I also could have figured out the individual timings using the Call Graph, which builds a visual representation of your code. If you look at the call graph for
CryptoSettings.LoadDefault (which you can see by right clicking on the method in the method tree and selecting Create New Call Graph) you can see that the setter for the Password property takes 185.506 milliseconds, which represents 19% of the total time
LoadDefault takes to run. If you hover over the small yellow box to the left of the Password setter you’ll see the call to the
GetHostName method, and the small yellow box to the right represents .NET JIT Overhead. .NET JIT Overhead tends to be fairly negligible, so although you can’t see the statistics directly, you can conclude that the call to
GetHostName is taking up the other 80% of this method call.
Resolving the Issue
System.NET.Dns.GetHostName is a Microsoft method, which means I can’t optimize its performance. Although my original objective was to trace my longest path back to a Microsoft method, this was not really what I had in mind. In fact, when I first saw that I was making a call to the GetHostName method, the first thing that ran across my mind was … WTF? This is an encryption library that has nothing to do with networking, so why does the host name matter? Then I remembered why I did it. My cryptography library reads setting information from a configuration section in the application’s configuration file, one of which is a password used to populate an initialization vector and encryption key used in .NET cryptography operations. As I was writing the library, however, I remember thinking that I didn’t want to force people to configure the library in order to use it. For example, if someone was just throwing together a demo site and needed the library, I didn’t want them to have to look up the configuration information in order to use it. So I needed a “standard” password that would be used whenever the configuration wasn’t available. But the idea of a hardcoded password bothered me, so I figured I would just use the host name of the system, which is why the code has a call to
GetHostName. That way it would change from system to system, but would still be fairly easy to figure out if someone came back and said, hey, what’s the encryption password?
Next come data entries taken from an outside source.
(** * SRTrueInteraction: the truth record of one simulated interaction

    A shallow embedding of [duneanaobj/StandardRecord/SRTrueInteraction.h]
    (namespace [caf]): the two scoped enumerations [Generator] and
    [ScatteringMode], the class [SRTrueInteraction] with its default member
    initialisers, and the only operations the class has, which are the
    implicit default constructor and reading or assigning a public data
    member.

    C++ scalars are modelled by their value sets:
    - [int] is a 32-bit two's complement integer, a [Z] in [-2^31, 2^31);
    - [unsigned int] is a [Z] in [0, 2^32);
    - [float] is an IEEE 754 binary32 datum, kept as its 32-bit pattern so
      that a NaN keeps its payload and its signaling/quiet bit. *)

From Stdlib Require Import ZArith List String Bool Lia Permutation.
From Stdlib Require SpecFloat.
Import ListNotations.

Local Open Scope Z_scope.

(* ================================================================== *)
(** ** Scalar types *)

Definition in_int (z : Z) : bool := (- 2 ^ 31 <=? z) && (z <? 2 ^ 31).

Definition in_uint (z : Z) : bool := (0 <=? z) && (z <? 2 ^ 32).

(** [int]: the values of the C++ type [int]. *)
Record int : Set := MkInt {
  int_val : Z;
  int_range : in_int int_val = true
}.

(** [uint]: the values of the C++ type [unsigned int]. *)
Record uint : Set := MkUInt {
  uint_val : Z;
  uint_range : in_uint uint_val = true
}.

(** [float]: the values of the C++ type [float], as binary32 bit patterns
    (bit 31 sign, bits 30..23 biased exponent, bits 22..0 fraction). *)
Record float : Set := MkFloat {
  float_bits : Z;
  float_range : in_uint float_bits = true
}.

(** Integer literals: the range check is discharged by evaluation. *)
Notation "'i32' z" := (MkInt z eq_refl) (at level 9, z at level 9).
Notation "'u32' z" := (MkUInt z eq_refl) (at level 9, z at level 9).

(** The integral conversion [int -> unsigned int]: reduction modulo 2^32. *)
Definition uint_of_int (i : int) : uint.
Proof.
  refine (MkUInt (int_val i mod 2 ^ 32) _).
  unfold in_uint.
  pose proof (Z.mod_pos_bound (int_val i) (2 ^ 32) eq_refl) as [Hlo Hhi].
  apply andb_true_intro; split; [apply Z.leb_le | apply Z.ltb_lt]; assumption.
Defined.

(** *** binary32 classification and comparison *)

Definition float_sign (x : float) : bool := Z.testbit (float_bits x) 31.

Definition float_exponent (x : float) : Z :=
  Z.land (Z.shiftr (float_bits x) 23) 255.

Definition float_fraction (x : float) : Z :=
  Z.land (float_bits x) (2 ^ 23 - 1).

(** [std::isnan]: all exponent bits set and a non-zero fraction. *)
Definition isnan (x : float) : bool :=
  (float_exponent x =? 255) && negb (float_fraction x =? 0).

(** A NaN is signaling when the leading fraction bit (bit 22) is clear
    (the IEEE 754-2008 encoding, used by x86, ARM, RISC-V and POWER). *)
Definition is_signaling_NaN (x : float) : bool :=
  isnan x && negb (Z.testbit (float_bits x) 22).

(** The number a bit pattern denotes, in the Standard Library's
    specification of IEEE 754 arithmetic ([prec = 24], [emax = 128]). *)
Definition float_decode (x : float) : SpecFloat.spec_float :=
  let s := float_sign x in
  let e := float_exponent x in
  let m := float_fraction x in
  if e =? 255 then
    if m =? 0 then SpecFloat.S754_infinity s else SpecFloat.S754_nan
  else if e =? 0 then
    match m with
    | Zpos p => SpecFloat.S754_finite s p (-149)
    | _ => SpecFloat.S754_zero s
    end
  else SpecFloat.S754_finite s (Z.to_pos (m + 2 ^ 23)) (e - 150).

(** The built-in [operator==] on two [float]s. *)
Definition float_eq (a b : float) : bool :=
  SpecFloat.SFeqb (float_decode a) (float_decode b).

(* ================================================================== *)
(** ** The enumerations *)

(** [enum class Generator], lines 17-23: the named enumerators. *)
Inductive GeneratorTag : Set :=
  | kUnknownGenerator
  | kGENIE
  | kGIBUU
  | kNEUT.

(** The enumerator values as written in the declaration. *)
Definition Generator_value (g : GeneratorTag) : int :=
  match g with
  | kUnknownGenerator => i32 0
  | kGENIE            => i32 1
  | kGIBUU            => i32 2
  | kNEUT             => i32 3
  end.

(** [enum class ScatteringMode], lines 30-47: the named enumerators. *)
Inductive ScatteringModeTag : Set :=
  | kUnknownMode
  | kQE
  | kRes
  | kDIS
  | kCoh
  | kCohElastic
  | kElectronScattering
  | kIMDAnnihilation
  | kInverseBetaDecay
  | kGlashowResonance
  | kAMNuGamma
  | kMEC
  | kDiffractive
  | kEM
  | kWeakMix.

Definition ScatteringMode_value (m : ScatteringModeTag) : int :=
  match m with
  | kUnknownMode        => i32 (-1)
  | kQE                 => i32 0
  | kRes                => i32 1
  | kDIS                => i32 2
  | kCoh                => i32 3
  | kCohElastic         => i32 4
  | kElectronScattering => i32 5
  | kIMDAnnihilation    => i32 6
  | kInverseBetaDecay   => i32 7
  | kGlashowResonance   => i32 8
  | kAMNuGamma          => i32 9
  | kMEC                => i32 10
  | kDiffractive        => i32 11
  | kEM                 => i32 12
  | kWeakMix            => i32 13
  end.

(** A scoped enumeration without an enum-base has the fixed underlying
    type [int], so an object of the enumeration type can hold every [int]
    value, named or not.  [Generator] and [ScatteringMode] are therefore
    wrappers around [int]; the constructor is [static_cast] from [int]. *)
Record Generator : Set := Generator_cast { Generator_underlying : int }.

Record ScatteringMode : Set :=
  ScatteringMode_cast { ScatteringMode_underlying : int }.

(** The enumerator [Generator::k...] as a value of the enumeration. *)
Definition Generator_enum (g : GeneratorTag) : Generator :=
  Generator_cast (Generator_value g).

(** The enumerator [ScatteringMode::k...] as a value of the enumeration. *)
Definition ScatteringMode_enum (m : ScatteringModeTag) : ScatteringMode :=
  ScatteringMode_cast (ScatteringMode_value m).

(** [static_cast<int>] of an enumeration value: the integer a file holds. *)
Definition Generator_int (g : Generator) : Z :=
  int_val (Generator_underlying g).

Definition ScatteringMode_int (m : ScatteringMode) : Z :=
  int_val (ScatteringMode_underlying m).

(* ================================================================== *)
(** ** Instances of the collaborator types

    [SRVector3D] and [SRTrueParticle] come from other headers and
    [signaling_NaN] from [<limits>]; the record below is parametrised by
    them.  The values here instantiate it in the closed statements that
    follow the general ones. *)

(** The pattern [0x7FA00000]: exponent all ones, quiet bit clear, payload
    bit 21 set. *)
Definition sNaN_7FA00000 : float := MkFloat 0x7FA00000 eq_refl.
Of course, I certainly did not realize that a call to
GetHostName would have such a performance impact. Now, you may say that 750 milliseconds is not a big deal in terms of performance, but when you switch from milliseconds as the time unit back to percentage, you quickly find out that 750 milliseconds represents about 10% of the total processing time for the region of the timeline I selected. In other words, removing this one call and replacing it with a hardcoded value, or throwing an exception when the configuration isn’t found, can increase performance by about 10%.
Apart from writing about my experience, the act of profiling my code and finding a way to boost the performance of my cryptography library by 10% took all about twenty minutes. And eight and half of those minutes were spent watching a video overview of ANTS Performance Profiler. And even though my ego may have been a bit bruised by the fact ANTS Performance Profiler found some issues with my code, the fact that my code is even better now makes me all the more proud.